Got this exerpt from an article by Dr David Speer:
Growth hormone, however, causes A.D.H. (Anti-Diuretic Hormone) to go up. ADH is a very potent coronary constrictor which also constricts veins. It is produced starting in the hypothalamus. The nerve endings of certain neurons in the hypothalamus reach into the posterior pituitary, and ADH and oxicitocin come from the posterior pituitary. ADH can go up to 20 times normal levels with fear, or anger, and stress. This can cause coronary constriction within minutes, and this can cause a massive heart attack.
Growth hormone makes ADH go up, and as a direct effect of this, water retention goes up, which causes higher blood pressure. ADH is dose dependent of GH, which is why you have to drop the dose if blood pressure goes up too high, until your circulatory system adjusts to handle it. This is the only bad side effect of an otherwise very good dose of growth hormone.

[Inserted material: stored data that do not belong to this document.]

(** The editor of the rules on usable groups does not follow new settings.
    After the settings were fetched again it still shows the rules from before,
    whatever the server holds, and the next change writes those rules with the
    change over the text that was fetched. *)
Theorem new_settings_do_not_reach_the_rules s v g s1 s2 :
  visual s = Some v -> handleGroups s Refetched = Some s1 -> handleGroups s1 (InVisual (AddRule g)) = Some s2 ->
  (forall x, groupServer s (GText GroupSpecialUsableGroup) = StoredText x ->
     textOf s1 GroupSpecialUsableGroup = formatJsonForTextarea x) /\
  rules <$> visual s1 = Some (rules v) /\
  textOf s2 GroupSpecialUsableGroup = serializeRules (addRuleToGroup (ruleIdCounter s) g (rules v)).
Proof.
  intros Hv H1 H2. cbn [handleGroups] in H1. apply redraw_rest in H1 as (Hf & Hi & Hr & _ & _).
  cbn [visual onGroupDefaults setGroupForm setDefaults ruleIdCounter groupForm] in *. rewrite Hv in Hr.
  cbn [handleGroups] in H2. apply bind_Some in H2 as (v1 & Hv1 & H2). rewrite Hv1 in Hr. injection Hr as Hr.
  destruct (uncovered s1); [|done]. cbn [handleVisual] in H2. apply bind_Some in H2 as (s' & [= <-] & H2).
  apply redraw_rest in H2 as (Hf2 & _). split_and!.
  - intros x Hx. unfold textOf. rewrite Hf. cbn [formatGroupForm groupTexts serverGroups]. by rewrite Hx.
  - rewrite Hv1. cbn. by rewrite Hr.
  - unfold textOf. rewrite Hf2, Hi, Hr. reflexivity.
Qed.

(** ** Saving *)

Fixpoint runGroups (es : list Event) (s : GroupPage) : option GroupPage :=
  match es with [] => Some s | e :: es => s ← handleGroups s e; runGroups es s end.

Lemma updates_none a b : (forall k, groupValueAt b k = groupValueAt a k) -> groupUpdates a b = [].
Proof.
  intros H. unfold groupUpdates. apply list_nil_elem. intros k [_ Hk]%list_elem_of_In%filter_In. by rewrite bool_decide_eq_true_2 in Hk.
Qed.

Lemma updates_one a b k0 :
  (forall k, k <> k0 -> groupValueAt b k = groupValueAt a k) -> groupValueAt b k0 <> groupValueAt a k0 -> groupUpdates a b = [k0].
Proof.
  intros H Hne. unfold groupUpdates. transitivity (List.filter (fun k => bool_decide (k = k0)) groupKeys).
  - apply filter_ext. intros k. destruct (decide (k = k0)) as [->|Hk].
    + by rewrite bool_decide_eq_false_2, bool_decide_eq_true_2.
    + rewrite (bool_decide_eq_true_2 (groupValueAt b k = _)), bool_decide_eq_false_2 by auto. done.
  - by destruct k0 as [[]|].
Qed.

Lemma valid_put s f x :
  f <> AutoGroups -> validGroups (groupForm s) = true -> validJsonString x = true ->
  validGroups (groupForm (handleFieldChange f x s)) = true.
Proof.
  unfold validGroups. intros Hf H Hx. apply andb_true_iff in H as [H Ha]. rewrite forallb_forall in H. apply andb_true_iff. split.
  - apply forallb_forall. intros k Hk. cbn [handleFieldChange setGroupForm groupForm groupTexts]. unfold put.
    case_decide; [done|]. by apply H.
  - cbn [handleFieldChange setGroupForm groupForm groupTexts]. unfold put. by rewrite decide_False by congruence.
Qed.

Lemma typed_value s f x k :
  groupValueAt (normalizeGroupForm (groupForm (handleFieldChange f x s))) k
  = if decide (k = GText f) then StoredText (normalizeJsonString x) else groupValueAt (normalizeGroupForm (groupForm s)) k.
Proof.
  destruct k as [f'|]; [|by rewrite decide_False]. cbn [groupValueAt normalizeGroupForm groupTexts handleFieldChange setGroupForm groupForm].
  unfold put. destruct (decide (f' = f)) as [->|]; [by rewrite !decide_True|]. by rewrite !decide_False by congruence.
Qed.
(* ===== verification/TierTexts.v ===== *)
(** * Generated tiers and the splitter

    The expression that the generator writes for tiers, combined with the text
    of request rules, is split into the two again: the products of the prices
    are inside the parentheses of the tiers. *)

From S2P Require Import Prelude JsString JsCollections Json JsonNumber JsonText JsValue BillingExpr BillingExprFacts BillingExprProperties Regex TierExpr TierExprFacts TierExprProperties.
Import Json BillingExprFacts TierExpr TierExprFacts TierExprProperties.

Module TierTexts.

Definition noParen (s : jsstr) : Prop := Forall (fun c => c <> 40 /\ c <> 41) s.

Lemma noParen_level s : noParen s -> level s.
Proof.
  intros H. induction H as [|c s [H1 H2] _ [IH1 IH2]]; [by split|].
  assert (forall d, BillingExpr.depth_step d c = d) as Hd.
  { intros d. unfold BillingExpr.depth_step. replace (c =? 40) with false by lia. by replace (c =? 41) with false by lia. }
  split.
  - intros d. cbn. rewrite Hd. apply IH1.
  - intros d Hle. cbn. rewrite Hd. split; [done|by apply IH2].
Qed.

Lemma level_parens s : level s -> level (js "(" ++ s ++ js ")").
Proof.
  intros [A2 A3]. split.
  - intros d. rewrite !depth_after_app, A2. change (d + 1 - 1 = d). lia.
  - intros d Hd. rewrite !stays_inside_app. change (depth_after (js "(") d) with (d + 1). rewrite A2.
    split_and!; [change (1 <= d + 1 /\ True); lia|apply A3; lia|change (1 <= d + 1 - 1 /\ True); lia].
Qed.

Lemma passes_app sep a b : passes sep a -> passes sep b -> passes sep (a ++ b).
Proof. intros Ha Hb rest cur. by rewrite <- !app_assoc, Ha, Hb, app_assoc. Qed.

(** ** The text of a tier *)

(** A text outside the parentheses: no parenthesis and no star. *)
Definition flat (s : jsstr) : Prop := Forall (fun c => c <> 40 /\ c <> 41 /\ c <> 42) s.

Definition flatb (s : jsstr) : bool := forallb (fun c => negb (bool_decide (c ∈ [40; 41; 42]))) s.

Lemma flatb_flat s : flatb s = true -> flat s.
Proof.
  unfold flatb. rewrite forallb_forall. intros H. apply Forall_forall. intros c Hc. apply list_elem_of_In in Hc.
  specialize (H c Hc). bool_hyps. rewrite !not_elem_of_cons in H. naive_solver.
Qed.

Lemma flat_noParen s : flat s -> noParen s.
Proof. intros H. eapply Forall_impl; [exact H|]. naive_solver. Qed.

Lemma flat_star s : flat s -> 42 ∉ s.
Proof. unfold flat. rewrite Forall_forall. intros H Hin. by apply H in Hin as (_ & _ & ?). Qed.

Lemma num_char_flat c : BillingExpr.num_char c = true -> c <> 40 /\ c <> 41 /\ c <> 42.
Proof. intros H%num_char_spec. rewrite !elem_of_cons, elem_of_nil in H. lia. Qed.

Lemma num_text_flat n : flat (JsonNumber.num_text n).
Proof. eapply Forall_impl; [apply num_text_chars|]. apply num_char_flat. Qed.

Lemma condition_flat cd : cond_ok cd -> flat (conditionText cd).
Proof.
  intros (n & Hv & _). unfold conditionText. rewrite Hv. unfold flat. rewrite !Forall_app.
  split_and!; [destruct (c_var cd)|..|destruct (c_op cd)| |]; try by apply flatb_flat. apply num_text_flat.
Qed.

Lemma conds_flat cd cds : Forall cond_ok (cd :: cds) -> flat (condsText cd cds).
Proof.
  intros [Hc Hcs]%Forall_cons. unfold condsText, moreText, flat. apply Forall_app. split; [by apply condition_flat|].
  induction Hcs as [|x xs Hx _ IH]; [constructor|]. cbn [map concat]. rewrite !Forall_app.
  split_and!; [by apply flatb_flat|by apply condition_flat|done].
Qed.

(** What is before and what is between the parentheses of a tier. *)
Definition lead (t : VisualTier) : jsstr :=
  match conds t with [] => [] | cd :: cds => condsText cd cds ++ js " ? " end ++ js "tier".
Definition inner (t : VisualTier) : jsstr :=
  jq "'" ++ labelText t ++ jq "', " ++ buildTierBodyExpr t.

Lemma partText_shape t : partText t = lead t ++ js "(" ++ inner t ++ js ")".
Proof.
  unfold partText, lead, tierText, inner. rewrite <- !app_assoc. f_equal.
Qed.

Lemma lead_flat t : tier_ok t -> flat (lead t).
Proof.
  intros Ht. unfold lead, flat. apply Forall_app. split; [|by apply flatb_flat].
  destruct (conds t) as [|cd cds] eqn:E; [constructor|]. apply Forall_app. split; [|by apply flatb_flat].
  apply conds_flat. rewrite <- E. apply Ht.
Qed.

Lemma lead_ends t : start_ok (lead t) /\ end_ok (lead t).
Proof.
  unfold lead. split; [|by apply end_ok_app]. destruct (conds t) as [|cd cds]; [done|].
  unfold condsText, conditionText. by destruct (c_var cd).
Qed.

Lemma coefficient_noParen v n : noParen v -> noParen (coefficient v n).
Proof.
  intros Hv. unfold coefficient, noParen. rewrite !Forall_app.
  split_and!; [done|by repeat constructor|by apply flat_noParen, num_text_flat].
Qed.

Lemma extra_noParen g l : Forall (fun fv => noParen fv.2) l -> noParen (extra g l).
Proof.
  intros H. unfold extra. induction H as [|[f v] l Hv _ IH]; [constructor|]. cbn [omap list_omap].
  destruct (mant (g f) =? 0); [done|]. cbn [concat]. unfold noParen. rewrite !Forall_app.
  split_and!; [by repeat constructor|by apply coefficient_noParen|done].
Qed.

Lemma inner_noParen t : noParen (labelText t) -> noParen (inner t).
Proof.
  intros Hl. unfold inner, noParen. rewrite !Forall_app. split_and!; [by repeat constructor|done|by repeat constructor|].
  rewrite buildTierBodyExpr_text. unfold bodyText. rewrite !Forall_app.
  split_and!; [apply coefficient_noParen; by repeat constructor|by repeat constructor|apply coefficient_noParen; by repeat constructor|].
  apply extra_noParen. assert (forallb (fun fv => flatb fv.2) BILLING_CACHE_VAR_MAP = true) as H by (by vm_compute).
  rewrite forallb_forall in H. apply Forall_forall. intros fv Hin. apply list_elem_of_In in Hin.
  by apply flat_noParen, flatb_flat, H.
Qed.

(** ** The whole expression *)

Lemma part_passes t pre : tier_ok t -> noParen (labelText t) -> flat pre ->
  passes (js " * ") (pre ++ partText t) /\ level (pre ++ partText t).
Proof.
  intros Ht Hl Hpre. rewrite partText_shape, app_assoc. pose proof (inner_noParen t Hl) as [I1 I2]%noParen_level.
  assert (flat (pre ++ lead t)) as Hf by (apply Forall_app; split; [done|by apply lead_flat]).
  pose proof (noParen_level _ (flat_noParen _ Hf)) as Hlv. split.
  - apply passes_app; [|apply passes_parens; [by apply I2|by apply I1]].
    apply passes_flat; [by apply flat_star|apply end_ok_app, lead_ends|apply Hlv].
  - apply level_app; [done|]. by apply level_parens.
Qed.

Lemma sep_passes tiers : Forall tier_ok tiers -> Forall (fun t => noParen (labelText t)) tiers ->
  passes (js " * ") (sepText tiers) /\ level (sepText tiers).
Proof.
  intros Hok Hl. induction Hok as [|t tiers Ht _ IH]; [split; [intros rest cur; by rewrite app_nil_r|by split]|].
  inversion Hl as [|? ? Hlt Hls]; subst. destruct (IH Hls) as [P L].
  destruct (part_passes t (js " : ") Ht Hlt) as [P1 L1]; [by apply flatb_flat|].
  change (sepText (t :: tiers)) with ((js " : " ++ partText t) ++ sepText tiers).
  split; [by apply passes_app|by apply level_app].
Qed.

Lemma part_end t : exists s, partText t = s ++ [41].
Proof. rewrite partText_shape. exists (lead t ++ js "(" ++ inner t). by rewrite <- !app_assoc. Qed.

Lemma expr_end t tiers : exists s, partText t ++ sepText tiers = s ++ [41].
Proof.
  revert t. induction tiers as [|u tiers IH]; intros t.
  - destruct (part_end t) as [s E]. exists s. unfold sepText. cbn. by rewrite app_nil_r.
  - destruct (IH u) as [s E]. exists (partText t ++ js " : " ++ s).
    change (sepText (u :: tiers)) with ((js " : " ++ partText u) ++ sepText tiers).
    rewrite <- !app_assoc. by rewrite E.
Qed.

(** What the splitter needs of the expression. *)
Lemma expr_shape t tiers (X := partText t ++ sepText tiers) :
  Forall tier_ok (t :: tiers) -> Forall (fun t => noParen (labelText t)) (t :: tiers) ->
  start_ok X /\ end_ok X /\ passes (js " * ") X /\ level X /\ endsWith X (js " : 1") = false /\
  BillingExpr.hasFullOuterParens X = false.
Proof.
  intros [Ht Hok]%Forall_cons [Hlt Hl]%Forall_cons. subst X.
  destruct (part_passes t [] Ht Hlt) as [P L]; [constructor|]. cbn [app] in P, L.
  destruct (sep_passes tiers Hok Hl) as [P' L']. destruct (expr_end t tiers) as [s E].
  destruct (lead_ends t) as [Hs _]. pose proof (lead_flat t Ht) as Hf.
  split_and!.
  - apply start_ok_app. rewrite partText_shape. by apply start_ok_app.
  - rewrite E. by apply end_ok_app.
  - by apply passes_app.
  - by apply level_app.
  - rewrite E. unfold endsWith. by rewrite rev_app_distr.
  - unfold BillingExpr.hasFullOuterParens. rewrite partText_shape. destruct (lead t) as [|c l]; [done|].
    apply Forall_cons in Hf as [[Hc _] _]. change (js "(") with [40]. cbn [app startsWith].
    replace (40 =? c) with false by lia. done.
Qed.

Lemma generated_split tiers gs :
  tiers_ok tiers -> Forall (fun t => noParen (labelText t)) tiers -> forallb readable_group gs = true ->
  let X := generateExprFromVisualConfig (Some tiers) in let R := BillingExpr.buildRequestRuleExpr gs in
  BillingExpr.splitBillingExprAndRequestRules (BillingExpr.combineBillingExpr X R) = Some (BillingExpr.mkSplit X R) /\
  truthy (BillingExpr.combineBillingExpr X R) = true.
Proof.
  intros Hok Hl Hr. cbv zeta. destruct tiers as [|t tiers]; [done|]. rewrite generate_text by done.
  destruct (expr_shape t tiers (tiers_ok_all _ Hok) Hl) as (Hs & He & Hp & [L1 L2] & Hend & Hfull).
  set (X := partText t ++ sepText tiers) in *. pose proof (trim_ends X Hs He) as Ht. pose proof (start_not_nil X Hs) as Hn.
  assert (truthy X = true) as HX by (by destruct X).
  destruct gs as [|g gs].
  - change (BillingExpr.buildRequestRuleExpr []) with ([] : jsstr).
    assert (BillingExpr.combineBillingExpr X [] = X) as ->.
    { unfold BillingExpr.combineBillingExpr. rewrite Ht, HX. done. }
    split; [|done]. unfold BillingExpr.splitBillingExprAndRequestRules. rewrite Ht, HX. cbn [negb].
    assert (BillingExpr.splitTopLevelMultiply X = [X]) as ->; [|done].
    destruct (BillingExprProperties.split_product [X]) as (H & _); [done|by repeat constructor|exact H].
  - destruct (BillingExprProperties.split_undoes_combine X (g :: gs)) as (H & _ & Hu);
      [done|done|split; [by apply L2|apply L1]|done|done|done|].
    rewrite Hu in H by done. split; [exact H|]. unfold BillingExpr.combineBillingExpr. rewrite Ht, HX. cbn [negb].
    by destruct (truthy (trim _)); cbn [negb].
Qed.

End TierTexts.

Prohormone precursors (eg., androstenedione) can aromatize directly to estrogen. So don't take androstenedione, or androstenediol, etc. They are all more likely to aromatize to estrogen than testosterone. Arimidex protects you from aromatization from all of them. Arimidex is a breakthrough, it is breakthrough medicine. Everybody (men and women) should probably be on 1 pill of Arimidex per week.
If somebody is taking GH and also testosterone, then they are getting increased water retention from the increase in ADH, and also increased sodium retention from elevated testosterone. Aromatization of testosterone increases with age. So if you take Arimidex, you block the conversion of testosterone to estrogen. This then helps to reduce water retention due to elevated estrogen. If you also take clonidine, this stops elevated ADH, which stops the active water retention.